The west side of Waterside Mall, in its earlier incarnation. Image by Dan Malouff.

The decision to include office within the PUD made some sense in 2002. Greater Washington's office market had been thriving — the amount of office space had quadrupled over the prior two decades, and a 2002 real estate forecast ranked DC's office market (then being buoyed by post-September 11 outlays) the nation's best bet for property investors. Local residential demand was soft; the census tracts immediately surrounding Waterside Mall lost 15 percent of their population between 1990 and 1998.

There was hope that the expanding Washington Navy Yard might draw associated contractors to nearby offices — which did indeed happen, after the 2008 Capitol Gateway rezoning surrounding the ballpark allowed those contractors to set up there.

Someone certainly thinks that there's demand for new office buildings. Several have been built in Southwest, including 800 Maine and 1000 Maine at the Wharf, L'Enfant Plaza South, and 500 D St. The opening of the Wharf has brought new attention to the area, says Britt Snider, an executive at JBG Smith (owner of the tough-to-love L'Enfant Plaza): “It was a tougher conversation before, when we didn't have the Wharf here… Now, we're going to be much more competitive.”

Or maybe not

On the other hand, 2017 is a very different era than 2002. The region's office market is so sluggish that dozens of office towers sit empty around the region, so choosy tenants have ample opportunities to locate in the liveliest areas.

Offices that need to be close to USDOT, the Navy Yard, or the House of Representatives can choose from many shiny new buildings in the Capitol Riverfront that weren't foreseen in 2002, and in a neighborhood where ballpark crowds help to sustain scores of restaurants. In the future, offices in Southwest could end up in the newly rezoned Southwest EcoDistrict, which has created ample opportunities for new buildings along L'Enfant Promenade — closer to the Mall, the Wharf, and suburban transit.

It's tough for less-prominent locations like Southwest to get noticed. Roughly 25 percent of the Wharf's existing office space remains vacant, even though the Wharf was built with less office space than originally planned. That 342,000 square foot office building at 500 D Street SW still sits empty two years after completion, even though it's within a block of L'Enfant Plaza's seven rail lines.

An office building elsewhere in Southwest remains vacant, two years after it was built. Image by the author.

Like District office buildings on U Street, MLK Avenue, and Minnesota Avenue, little ancillary office demand has resulted from the decision to move offices for District agencies, like the Office of Planning and DCRA, to the two office buildings that did get built at Waterfront Station.

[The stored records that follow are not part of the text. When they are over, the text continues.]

(** An entry of the float array that [transform] returns and
    [inverse_transform] reads: an integral float or [np.nan]. *)
Inductive code : Type :=
| Code (z : Z)
| NaN.

#[global] Instance code_eq_dec : EqDecision code.
Proof. solve_decision. Defined.

Definition code_isnull (c : code) : bool :=
  match c with NaN => true | Code _ => false end.

(** The attributes of a [NaNLabelEncoder] instance.  [classes_] is [None]
    until [fit] sets the attribute. *)
Record NaNLabelEncoder : Type := {
  missing_value_marker : label;
  labels : option (list string);
  treat_unknown_as_missing : bool;
  classes_ : option (list string);
}.

(** [__init__(self, missing_value_marker='---NaN---', labels=None,
    treat_unknown_as_missing=False)] *)
Definition __init__ (missing_value_marker : label) (labels : option (list string))
    (treat_unknown_as_missing : bool) : NaNLabelEncoder :=
  {| missing_value_marker := missing_value_marker;
     labels := labels;
     treat_unknown_as_missing := treat_unknown_as_missing;
     classes_ := None |}.

Definition default_marker : string := "---NaN---".

(** [np.unique] on an array of [str]. *)
Definition unique_str : list string → list string := Np.unique String.le.

(** The [str] entries of an array (all of them once the nulls are masked
    out). *)
Definition strings_of (y : list label) : list string := omap id y.

Definition fit (self : NaNLabelEncoder) (y : list label)
    : result NaNLabelEncoder :=
  match missing_value_marker self with
  | None =>
      Raise (ValueError ("[nan_label_encoder]: cannot use pd.isnull objects as the "
                         ++ "internal missing value marker"))
  | Some marker =>
      if bool_decide (Some marker ∈ y) then
        Raise (ValueError ("[nan_label_encoder]: found the missing value marker in "
                           ++ "the array"))
      else
        let m_nan := isnull <$> y in
        let classes := unique_str (strings_of (Np.mask_select (negb <$> m_nan) y)) in
        let classes :=
          match labels self with
          | Some ls => unique_str (classes ++ ls)
          | None => classes
          end in
        Ok {| missing_value_marker := Some marker;
              labels := Some classes;
              treat_unknown_as_missing := treat_unknown_as_missing self;
              classes_ := Some (classes ++ [marker]) |}
  end.

Definition get_num_classes (self : NaNLabelEncoder) : result nat :=
  match labels self with
  | Some ls => Ok (length ls)
  | None => Raise (TypeError "object of type 'NoneType' has no len()")
  end.

(** [check_is_fitted(self, 'classes_')] *)
Definition check_is_fitted (self : NaNLabelEncoder) : result (list string) :=
  match classes_ self with
  | Some cs => Ok cs
  | None => Raise (NotFittedError "classes_")
  end.

Definition transform (self : NaNLabelEncoder) (y : list label)
    : result (list code) :=
  match check_is_fitted self with
  | Raise e => Raise e
  | Ok classes_ =>
      let m_nan := isnull <$> y in
      let m_nan :=
        if treat_unknown_as_missing self then
          let m_known := Np.isin y (Some <$> classes_) in
          zip_with orb m_nan (negb <$> m_known)
        else m_nan in
      let y := Np.mask_assign m_nan (missing_value_marker self) y in
      match mapM id y with
      | None =>
          (* only with a null marker, which [fit] rejects *)
          Raise (TypeError "'<' not supported between instances")
      | Some y =>
          let classes := unique_str y in
          if decide (length (Np.intersect1d String.le classes classes_)
                     < length classes) then
            Raise (ValueError_new_labels (Np.setdiff1d String.le classes classes_))
          else
            let ret := (fun i : nat => Code (Z.of_nat i))
                         <$> Np.searchsorted String.ltb classes_ y in
            Ok (Np.mask_assign m_nan NaN ret)
      end
  end.

(** The float arrays that callers hold; an array is named by its index. *)
Definition store : Type := list (list code).

(** [np.arange(n, dtype=object)] *)
Definition arange (n : nat) : list Z := Z.of_nat <$> seq 0 n.

Definition codes_of (y : list code) : list Z :=
  omap (fun c => match c with Code z => Some z | NaN => None end) y.

(** [if diff:] on an array: empty is false, one element is its own truth
    value, more elements raise. *)
Definition truth (diff : list Z) : result bool :=
  match diff with
  | [] => Ok false
  | [z] => Ok (negb (z =? 0)%Z)
  | _ => Raise (ValueError ("The truth value of an array with more than one "
                            ++ "element is ambiguous. Use a.any() or a.all()"))
  end.

(** [self.classes_[y]] for an integer array [y]. *)
Definition getitem (classes_ : list string) (y : list Z) : result (list string) :=
  match mapM (fun i => Py.index (length classes_) i ≫= (classes_ !!.)) y with
  | Some r => Ok r
  | None => Raise (IndexError "index out of bounds")
  end.

(** [inverse_transform(self, y)], where [y] names the caller's array. *)
Definition inverse_transform (self : NaNLabelEncoder) (y : nat)
    : M store (list string) :=
  classes_ ← lift (check_is_fitted self);
  σ ← get;
  match σ !! y with
  | None => raise (TypeError "not an array")
  | Some arr =>
      let m_nan := code_isnull <$> arr in
      let arr := Np.mask_assign m_nan (Code (Z.of_nat (length classes_) - 1)) arr in
      put (<[y := arr]> σ);;
      let diff := Np.setdiff1d Z.le
                    (codes_of (Np.mask_select (negb <$> m_nan) arr))
                    (arange (length classes_)) in
      t ← lift (truth diff);
      if t : bool then raise (ValueError_new_codes diff)
      else
        (* y = np.asarray(y, dtype=int) binds a new array *)
        let y_int := codes_of arr in
        lift (getitem classes_ y_int)
  end.

End Encoder.

(** ** [misc/missing_data_utils.py] *)

Module MissingData.
Import Py.

(** An entry of a data matrix: a real number or the missing marker
    [np.nan]. *)
Inductive float : Type :=
| Num (x : Q)
| Nan.

(** A 2-D array: [shape = (length rows, ncols)]. *)
Record matrix : Type := {
  ncols : nat;
  rows : list (list float);
}.

Definition shape0 (X : matrix) : nat := length (rows X).
Definition shape1 (X : matrix) : nat := ncols X.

Meanwhile, the residential market in Southwest has skyrocketed. Condos could be had for about $100 per square foot back in 1998, far below the cost of new construction; prices have risen fivefold since then, doubling just since 2010. Just last year, thousands of new renters have moved into surrounding areas.

Older office buildings elsewhere in Southwest, like the old Coast Guard headquarters on Buzzard Point and the Reporters' Building next to L'Enfant Plaza Metro, sit vacant and are being converted to residential. Many planned office buildings have been scrapped in nearby areas, including 1399 Maryland Ave. SW, 1111 New Jersey Ave. SE, Congressional Square, West Half Street, 1000 S. Capitol St. SE, and 1333 M St. SE.

OP's recent Southwest Neighborhood Plan acknowledged this difficulty, stating that this particular site should “have the flexibility to request a modification to the approved PUD to incorporate residential uses.”

Forest City Enterprises, the developer of this site as well as the Yards in Capitol Riverfront, says that its brokers have reached out to dozens of large tenants about moving to the site to no avail. As with Waterfront Station, the Yards has steadily added new apartments over the years, but has not had much luck with landing an anchor office tenant for its its large office parcel above Metro.

DC's Zoning Commission will consider the rezoning at its April meeting.